By AMY SOWDER
In the dead of winter, let’s use the “in season” qualification loosely. We’d argue that roots and other cellar vegetables, greenhouse produce, dairy, eggs, meat and grains should count during this season of hibernation in the lower Hudson Valley.
To qualify, the ingredient must be sourced from our region (grown, raised, cultivated or crafted) and available at a store or market near you. We’ll prioritize closer farms, but anywhere in New York, the tri-state area, or even the northeast could make the regional cut.
The farm and market
So, let us introduce you to the shining shallots from Paffenroth Gardens, a family-founded farm in the rich, nutrient-filled black soil of Warwick in Orange County.
The celebrated restaurants and agriculture center at Blue Hill at Stone Barns in Tarrytown have recommended this farm’s produce. It’s also appeared on the menus at many New York City restaurants and been featured in New York Magazine and Edible Manhattan.
The farm used to focus on root crops, especially onions, until two hail storms wiped out that crop, motivating the farm to invest in diversification. While Paffenroth Gardens specializes in the cultivation of a variety of fruits and vegetables these days, root crops are still a high priority.
And lucky us.
Now in Bedford, one of Mast Market’s wooden bins under the “Local Farms” chalkboard was filled with blushing Paffenroth shallots on a recent winter’s day. That chalkboard lists more than 40 farms, mostly in New York but also in Connecticut, Pennsylvania and Vermont.
Anatomy and agriculture
These shallots shine in their purple and pearly white ombre hue. They’re smaller and more elongated than Vidalia, white, yellow and red onions, with a round center that tapers to a point at both ends. The onion flakes when touched, and when the papery layers are stripped, expect several clusters of cloves, like garlic. Depending on its size, a shallot has two to six cloves.
A perennial, shallots aren’t grown from a seed but are instead planted using bulb segments, according to Produce Blue Book, a buying and selling resource guide for the fresh produce industry.

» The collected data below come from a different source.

(** X7: the two coercion loops run over a Python set, whose order is not
    fixed.  Whatever order the declared names are visited in, one after
    the other and each once, the outcome is the same: the same frame, or,
    for the INTEGER loop, an error in the one order and in the other. *)
Theorem coercion_order_irrelevant (df : DataFrame) (cols : gset string)
    (names : list string) :
  NoDup names →
  (∀ x, x ∈ names ↔ x ∈ cols) →
  foldl (λ acc col, coercion_step date_series col acc) df names
    = _parse_date_columns df (Some cols) ∧
  same_outcome
    (foldl (λ acc col, coercion_step_try integer_series col acc) (Ok df) names)
    (_parse_integer_columns df (Some cols)).
Proof.
  intros Hnd Hsame.
  assert (Hset : list_to_set names ∪ ∅ = cols).
  { rewrite (right_id_L ∅ (∪)). apply set_eq. intros x.
    by rewrite elem_of_list_to_set, Hsame. }
  split.
  - rewrite _parse_date_columns_spec, <- Hset.
    rewrite <- (map_declared_empty date_series df) at 1.
    apply coercion_steps_in_order; [done|]. intros x _. apply not_elem_of_empty.
  - eapply same_outcome_trans;
      [|apply same_outcome_sym, _parse_integer_columns_spec].
    rewrite <- Hset.
    apply coercion_steps_try_in_order; [done| |].
    + intros x _. apply not_elem_of_empty.
    + by rewrite try_map_declared_empty.
Qed.

End LoopOrder.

Depending on the weather, shallots are planted in the fall for a late spring harvest or early spring for a summer harvest, taking about 100 days to mature. After harvesting, bulbs are cured in a warm, dry place for a week or two before storage, according to Produce Blue Book. They’re stored in a mesh bag or slotted crate where there’s good air circulation. When stored properly, shallots can last for more than six months.
Eating shallots
These elegant onions are part of a class of vegetables and herbs called “cooking aromatics,” often heated in a fat, like butter or oil at the beginning of cooking. They add depth to a dish and cause whoever you’re cooking for to inhale with relish and say, “Something smells good in there.”
This aromatic offers a milder, sweeter flavor profile when cooked compared to its onion cousins but still retains a crisp, spicy, pungent punch — especially when eaten raw.

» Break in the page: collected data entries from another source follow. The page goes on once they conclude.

(** A stack with zeroes, and one where only the first two dots (the
    components "home", "banana" come before) have their NUL. *)
Lemma cwd_resolve_walks_witness :
  cwd_resolve (fun _ _ => 0) cwd0 path0 96 = join [[104; 111; 109; 101]; [120]; [121]] /\
  cwd_resolve (fun k _ => if (k <? 4)%nat then 0 else 98) cwd0 path0 96 = join [[104; 111; 109; 101]; [120]; dot; [121]].
Proof.
  assert (Hf : forall junk, (forall n, (length (walk_seen junk 0 [] (take n (steps cwd0 path0))) <= DEPTH)%nat) ->
    fits junk 0 [] (steps cwd0 path0)).
  { intros junk Hd. split; [repeat constructor; done|repeat constructor; vm_compute; lia|exact Hd]. }
  split.
  - apply (cwd_resolve_walks (fun _ _ => 0) cwd0 path0 96); [|vm_compute; done|].
    + apply Hf. intros n. do 7 (destruct n as [|n]; [vm_compute; lia|]). vm_compute. lia.
    + intros k. done.
  - refine (proj1 (cwd_resolve_walks (fun k _ => if (k <? 4)%nat then 0 else 98) cwd0 path0 96 _ _)); [|vm_compute; done].
    apply Hf. intros n. do 7 (destruct n as [|n]; [vm_compute; lia|]). vm_compute. lia.
Defined.

Example resolve0 : cwd_resolve (fun _ _ => 0) cwd0 path0 96 = [47; 104; 111; 109; 101; 47; 120; 47; 121].
Proof. reflexivity. Qed.

(** The missing NUL: when the buffer keeps the bytes of the round before,
    "ab/." stays as it is, and "../." goes up twice. *)
Example dot_after_name : cwd_resolve (fun k j => if j =? 1 then 98 else 0) [47] [97; 98; 47; 46] 96 = [47; 97; 98; 47; 46].
Proof. reflexivity. Qed.
Example dot_after_dotdot : cwd_resolve (fun k j => if j =? 1 then 46 else 0) cwd0 [46; 46; 47; 46] 96 = [47].
Proof. reflexivity. Qed.

(** The ninth component is lost. *)
Example ninth_lost : cwd_resolve (fun _ _ => 0) [47] (concat (replicate 9 [47; 97])) 96 = concat (replicate 8 [47; 97]).
Proof. reflexivity. Qed.
End Cwd.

These elegant onions serve up a lot of nutrition for their small size, including fiber, iron, potassium, magnesium and vitamins A and C.
While shallots are often associated with the stews and roasts in French cuisine, they’re used heavily throughout Asia for their milder pungency. In southern India, shallots are pickled in red vinegar and served as a condiment, according to Specialty Produce, a San Diego-based fresh produce supplier to foodservice and retail customers.

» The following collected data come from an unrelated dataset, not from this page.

(** ** Picking the next task *)
Fixpoint next_scan (ls : list Z) (s : sched) : sched * option Z :=
  match ls with
  | [] => (s, None)
  | i :: ls' =>
      if 0 <? count (qget s i) then
        let '(q, ot) := mlfq_dequeue (qget s i) in
        let s1 := set_q i q s in
        match ot with
        | Some t =>
            if state (tget s1 t) =? TASK_STATE_READY then
              let s2 := mod_task t (fun x =>
                          let x := x <| state := TASK_STATE_RUNNING |> in
                          if ticks_left x <=? 0
                          then x <| ticks_left := time_slice_for_level (priority x) |> else x)
                        (s1 <| current_task := Some t |>) in
              (s2, Some (i32 (t_id (tget s2 t))))
            else next_scan ls' s1
        | None => next_scan ls' s1
        end
      else next_scan ls' s
  end.

Definition sched_next (s : sched) : sched * Z :=
  match next_scan (zrange (Z.to_nat MLFQ_LEVELS)) s with
  | (s1, Some r) => (s1, r)
  | (s1, None) =>
      match idle_task s1 with
      | Some i =>
          if state (tget s1 i) =? TASK_STATE_READY then
            let s2 := mod_task i (fun x => x <| state := TASK_STATE_RUNNING |>) s1
                        <| current_task := Some i |> in
            (s2, i32 (t_id (tget s2 i)))
          else (s1, -1)
      | None => (s1, -1)
      end
  end.

(** ** Timer tick *)
Definition sched_tick (s : sched) : sched :=
  let s1 := s <| sched_total_ticks := u64 (sched_total_ticks s + 1) |> in
  match current_task s1 with
  | Some t =>
      if state (tget s1 t) =? TASK_STATE_RUNNING then
        let s2 := s1 <| sched_active_ticks := u64 (sched_active_ticks s1 + 1) |> in
        let s3 := mod_task t (fun x => x <| ticks_left := ticks_left x - 1 |>) s2 in
        if ticks_left (tget s3 t) <=? 0 then
          let s4 := mod_task t (fun x =>
                      let x := if priority x <? MLFQ_LEVELS - 1
                               then x <| priority := priority x + 1 |> else x in
                      x <| state := TASK_STATE_READY |>) s3 in
          enqueue (priority (tget s4 t)) t s4 <| current_task := None |>
        else s3
      else s1
  | None => s1
  end.

(** ** Adding a kernel task (a copy of [*task]) *)
Definition add_slot (i : Z) (t : task) : task :=
  t <| t_id := i |> <| state := TASK_STATE_READY |> <| priority := 2 |>
    <| time_slice := time_slice_for_level 2 |> <| ticks_left := time_slice_for_level 2 |>
    <| core_id := 0 |> <| doorbell_wait := -1 |> <| saved_priority := 2 |>
    <| mm_context := None |> <| uid := 0 |> <| gid := 0 |> <| pgrp := u32 (pid t) |>
    <| sig_handler := zeros 64 |> <| sig_flags := zeros 64 |> <| sig_restorer := zeros 64 |>
    <| sig_pending := 0 |> <| sig_blocked := 0 |>.

Definition sched_add (t : task) (s : sched) : sched :=
  if MAX_TASKS <=? task_count s then s
  else
    let i := task_count s in
    let s1 := mod_task i (fun _ => add_slot i t) s <| task_count := i + 1 |> in
    enqueue (priority (tget s1 i)) i s1.

(** ** Blocking and waking *)

(** [!task || task->id >= task_count]: the pointer arguments checked by
    [sched_block], [sched_wake] and [sched_boost]. *)
Definition bad_task (ot : option Z) (s : sched) : bool :=
  match ot with None => true | Some t => u32 (task_count s) <=? t_id (tget s t) end.

Definition clear_current (t : Z) (s : sched) : sched :=
  if bool_decide (current_task s = Some t) then s <| current_task := None |> else s.

Definition sched_block (ot : option Z) (doorbell_ch : Z) (s : sched) : sched :=
  if bad_task ot s then s else
  match ot with
  | None => s
  | Some t =>
      let s1 := mod_task t (fun x => x <| state := TASK_STATE_BLOCKED |>
                                       <| doorbell_wait := doorbell_ch |>) s in
      clear_current t (remove (priority (tget s1 t)) t s1)
  end.

Definition sched_wake (ot : option Z) (s : sched) : sched :=
  if bad_task ot s then s else
  match ot with
  | None => s
  | Some t =>
      if negb (state (tget s t) =? TASK_STATE_BLOCKED) then s else
      let s1 := mod_task t (fun x => x <| state := TASK_STATE_READY |> <| doorbell_wait := -1 |>
                                       <| priority := saved_priority x |>
                                       <| ticks_left := time_slice_for_level (saved_priority x) |>) s in
      enqueue (priority (tget s1 t)) t s1
  end.

(** [sched_block_and_switch] up to [switch_context]: [uret] holds the
    user_ret_* globals, [saved] the kernel registers switch_context stores in
    [t->kctx]. The code after the switch is [sched_resume]. *)
Definition sched_block_and_switch (kind arg : Z) (uret saved : kctx_t) (s : sched) : sched :=
  match current_task s with
  | None => s
  | Some t =>
      let s1 := mod_task t (fun x => x <| wait_kind := kind |> <| wait_arg := arg |>
                                       <| state := TASK_STATE_BLOCKED |>) s in
      let s2 := remove (priority (tget s1 t)) t s1 in
      mod_task t (fun x => x <| exit_ctx := uret <| k_valid := 1 |> |> <| kctx := saved |>) s2
  end.

Definition sched_resume (t : Z) (s : sched) : sched :=
  mod_task t (fun x => x <| state := TASK_STATE_RUNNING |>) s.

(** Every wake loop: visit the slots in order, waking those that satisfy the
    loop's condition when they are reached. *)
Definition wake_loop (cond : task -> bool) (s : sched) : sched :=
  foldl (fun s i => if cond (tget s i) then sched_wake (Some i) s else s)
    s (zrange (Z.to_nat (task_count s))).

Definition is_blocked_on (kind : Z) (t : task) : bool :=
  (state t =? TASK_STATE_BLOCKED) && (wait_kind t =? kind).

Definition sched_wake_cond (kind arg : Z) : sched -> sched :=
  wake_loop (fun t => is_blocked_on kind t && (wait_arg t =? arg)).
Definition sched_wake_kbd_all : sched -> sched := wake_loop (is_blocked_on WAIT_KBD).
Definition sched_wake_select_all : sched -> sched := wake_loop (is_blocked_on WAIT_SELECT).

(** [sig_pending & ~sig_blocked] *)
Definition sig_deliverable (t : task) : Z := Z.land (sig_pending t) (Z.lnot (sig_blocked t)).

Definition sched_poll_signals : sched -> sched :=
  wake_loop (fun t => (state t =? TASK_STATE_BLOCKED) && negb (wait_kind t =? WAIT_NONE) &&
                      negb (sig_deliverable t =? 0)).

Definition sched_wake_waiting_parent (child : option Z) (s : sched) : sched :=
  match child with
  | None => s
  | Some c =>
      wake_loop (fun p =>
        is_blocked_on WAIT_CHILD p && (pid p =? ppid (tget s c)) &&
        ((i64 (wait_arg p) =? -1) || (i64 (pid (tget s c)) =? i64 (wait_arg p)))) s
  end.

(** ** Queries over the table *)
Definition first_task (p : task -> bool) (s : sched) : option Z :=
  Z.of_nat <$> find_index p (take (Z.to_nat (task_count s)) (task_table s)).

Definition dead (t : task) : bool :=
  (state t =? TASK_STATE_ZOMBIE) || (state t =? TASK_STATE_REAPED).

Definition sched_task_alive (p : Z) (s : sched) : bool :=
  match first_task (fun t => pid t =? p) s with
  | Some i => negb (dead (tget s i))
  | None => false
  end.

Definition name_is_null (t : task) : bool :=
  match name t with NameNull => true | _ => false end.

Definition sched_find_child (parent_pid p : Z) (s : sched) : option Z :=
  first_task (fun t =>
    (ppid t =? parent_pid) && negb (state t =? TASK_STATE_REAPED) &&
    negb ((state t =? TASK_STATE_ZOMBIE) && name_is_null t) &&
    negb ((0 <? p) && negb (i64 (pid t) =? p))) s.

Definition sched_reap_zombie (s : sched) : Z :=
  match first_task (fun t => state t =? TASK_STATE_ZOMBIE) s with Some i => i | None => -1 end.

Definition sched_force_reap (p : Z) (s : sched) : sched :=
  if p <=? 0 then s else
  match first_task (fun t => (pid t =? p) && (state t =? TASK_STATE_ZOMBIE)) s with
  | Some i => mod_task i (fun x => x <| state := TASK_STATE_REAPED |>) s
  | None => s
  end.

Definition sched_get_task (i : Z) (s : sched) : option Z :=
  if (i <? 0) || (task_count s <=? i) then None
  else if dead (tget s i) then None else Some i.

Definition sched_task_count (s : sched) : Z := task_count s.

(** ** Priority boost, requeue, user-task exit *)
Definition sched_boost (ot : option Z) (s : sched) : sched :=
  if bad_task ot s then s else
  match ot with
  | None => s
  | Some t =>
      let s1 := mod_task t (fun x => x <| saved_priority := priority x |> <| priority := 0 |>
                                       <| ticks_left := time_slice_for_level 0 |>) s in
      let s2 := remove (saved_priority (tget s1 t)) t s1 in
      enqueue 0 t (mod_task t (fun x => x <| state := TASK_STATE_READY |>) s2)
  end.

Definition sched_requeue (ot : option Z) (s : sched) : sched :=
  match ot with
  | None => s
  | Some t =>
      if negb (state (tget s t) =? TASK_STATE_RUNNING) then s else
      let s1 := mod_task t (fun x => x <| state := TASK_STATE_READY |>) s in
      clear_current t (enqueue (priority (tget s1 t)) t s1)
  end.

Definition sched_user_task_exit (i : Z) (s : sched) : sched :=
  if (i <? 0) || (task_count s <=? i) then s else
  remove_all i (mod_task i (fun x => x <| state := TASK_STATE_ZOMBIE |> <| is_user := 0 |>) s).

Definition sched_set_user_task_rsp (rsp : Z) (s : sched) : sched :=
  match current_task s with
  | Some t => if is_user (tget s t) =? 0 then s
              else mod_task t (fun x => x <| user_rsp := rsp |>) s
  | None => s
  end.

(** One turn of [sched_loop]: [run t] is the effect of calling the task's
    function (it may do anything the other operations allow). *)
Definition sched_loop_step (run : Z -> sched -> sched) (s : sched) : sched :=
  let '(s1, tid) := sched_next s in
  if 0 <=? tid then
    let s2 := match func (tget s1 tid) with Some _ => run tid s1 | None => s1 end in
    let s3 := if state (tget s2 tid) =? TASK_STATE_RUNNING then
                let s' := mod_task tid (fun x => x <| state := TASK_STATE_READY |>) s2 in
                enqueue (priority (tget s' tid)) tid s'
              else s2 in
    s3 <| current_task := None |>
  else s1.

(** ** sched_list *)

(** The bytes written so far; [pos] of the code is their number. *)
Definition pos_of (out : list Z) : Z := Z.of_nat (length out).

(** The C string at [p]: the bytes before the first NUL. *)
Fixpoint c_str (l : list Z) : list Z :=
  match l with
  | [] => []
  | b :: l' => if b =? 0 then [] else b :: c_str l'
  end.

(** Append while [pos < max]. *)
Definition put_bounded (max : Z) (bs : list Z) (out : list Z) : list Z :=
  out ++ take (Z.to_nat (max - pos_of out)) bs.

Definition name_bytes (t : task) : list Z :=
  match name t with
  | NameNull => [63]
  | NameLit l => l
  | NameBuf => c_str (task_name t)
  end.

Definition state_names : list (list Z) :=
  [[82; 85; 78]; [82; 68; 89]; [66; 76; 75]; [83; 76; 80]; [90; 77; 66]; [82; 80; 68]].

Definition list_header : list Z :=
  [73; 68; 32; 32; 78; 97; 109; 101; 32; 32; 32; 32; 32; 32; 32; 32; 83; 116; 97; 116; 101;
   32; 80; 114; 105; 32; 67; 111; 114; 101; 10].

Definition list_row (t : task) (max : Z) (out : list Z) : list Z :=
  let out := out ++ (if t_id t <? 10 then [32; u8 (48 + t_id t)]
                     else [u8 (48 + t_id t / 10); u8 (48 + t_id t mod 10)]) ++ [32; 32] in
  let nm := take 12 (name_bytes t) in
  let out := put_bounded max nm out in
  let out := put_bounded max (replicate (12 - length nm) 32) out in
  let sn := if (0 <=? state t) && (state t <=? 5) then aget state_names (state t)
            else [63; 63; 63] in
  let out := put_bounded max sn out ++ [32; 32] in
  let out := put_bounded max [u8 (48 + priority t)] out ++ [32; 32] in
  put_bounded max [u8 (48 + core_id t)] out ++ [10].

Fixpoint list_rows (ids : list Z) (max : Z) (s : sched) (out : list Z) : list Z :=
  match ids with
  | [] => out
  | i :: ids' =>
      let t := tget s i in
      if (state t =? TASK_STATE_ZOMBIE) && name_is_null t then list_rows ids' max s out
      else if max <? pos_of out + 4 then out
      else list_rows ids' max s (list_row t max out)
  end.

(** The bytes left in [buf] and the value returned. *)
Definition sched_list (max : Z) (s : sched) : list Z * Z :=
  let out := list_rows (zrange (Z.to_nat (task_count s))) max s (put_bounded max list_header []) in
  let pos := pos_of out in
  (if pos <? max then out ++ [0] else if 0 <? pos then aset out (pos - 1) 0 else out, pos).


(** ** The run queues refine FIFO lists *)
Definition q_ok (q : mlfq_t) : Prop :=
  length (tasks q) = Z.to_nat MAX_TASKS /\ 0 <= head q < MAX_TASKS /\
  0 <= count q <= MAX_TASKS /\ tail q = (head q + count q) mod MAX_TASKS /\
  Forall is_Some (Ring.ring_list MAX_TASKS (tasks q) (head q) (count q)).

(** The waiting tasks, oldest first. *)
Definition q_list (q : mlfq_t) : list Z :=
  omap (fun x => x) (Ring.ring_list MAX_TASKS (tasks q) (head q) (count q)).

Lemma omap_id_Somes (l : list (option Z)) :
  Forall is_Some l -> Some <$> omap (fun x => x) l = l.
Proof.
  induction 1 as [|x l [y ->] _ IH]; [done|]. cbn. f_equal. apply IH.
Qed.

Lemma q_list_ring q :
  q_ok q -> Some <$> q_list q = Ring.ring_list MAX_TASKS (tasks q) (head q) (count q).
Proof. intros (_ & _ & _ & _ & HF). by apply omap_id_Somes. Qed.

Lemma length_q_list q : q_ok q -> Z.of_nat (length (q_list q)) = count q.
Proof.
  intros Hq. pose proof (q_list_ring q Hq) as E. apply (f_equal length) in E.
  rewrite length_fmap, Ring.length_ring_list in E. destruct Hq as (_ & _ & ? & _). lia.
Qed.

Lemma q_list_unique q l :
  q_ok q -> Ring.ring_list MAX_TASKS (tasks q) (head q) (count q) = Some <$> l -> q_list q = l.
Proof.
  intros Hq E. apply (inj (fmap Some)). by rewrite q_list_ring.
Qed.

Enjoy your New York-grown shallots raw or cooked. When raw, chop the bulbs on bruschetta, into salads, minced in guacamole and in vinaigrette dressings and marinades. When roasted, sautéed or grilled, shallots can be a milder, sweeter substitute for other onions or garlic.
“Try them sautéed with meats or cooked vegetables, stirred into lentil-based stews, blended into curries, baked into casseroles, stir-fried with rice, or tossed with pasta,” according to Specialty Produce. They can also be roasted and dipped in Greek yogurt mixed with olive oil — perfect for dipping with a pillowy wedge of pita.
Caution: Was this produce gone by the time you stopped by? Seasonality and markets are fickle. Try the yellow or red onions from Paffenroth Gardens at Mast Market.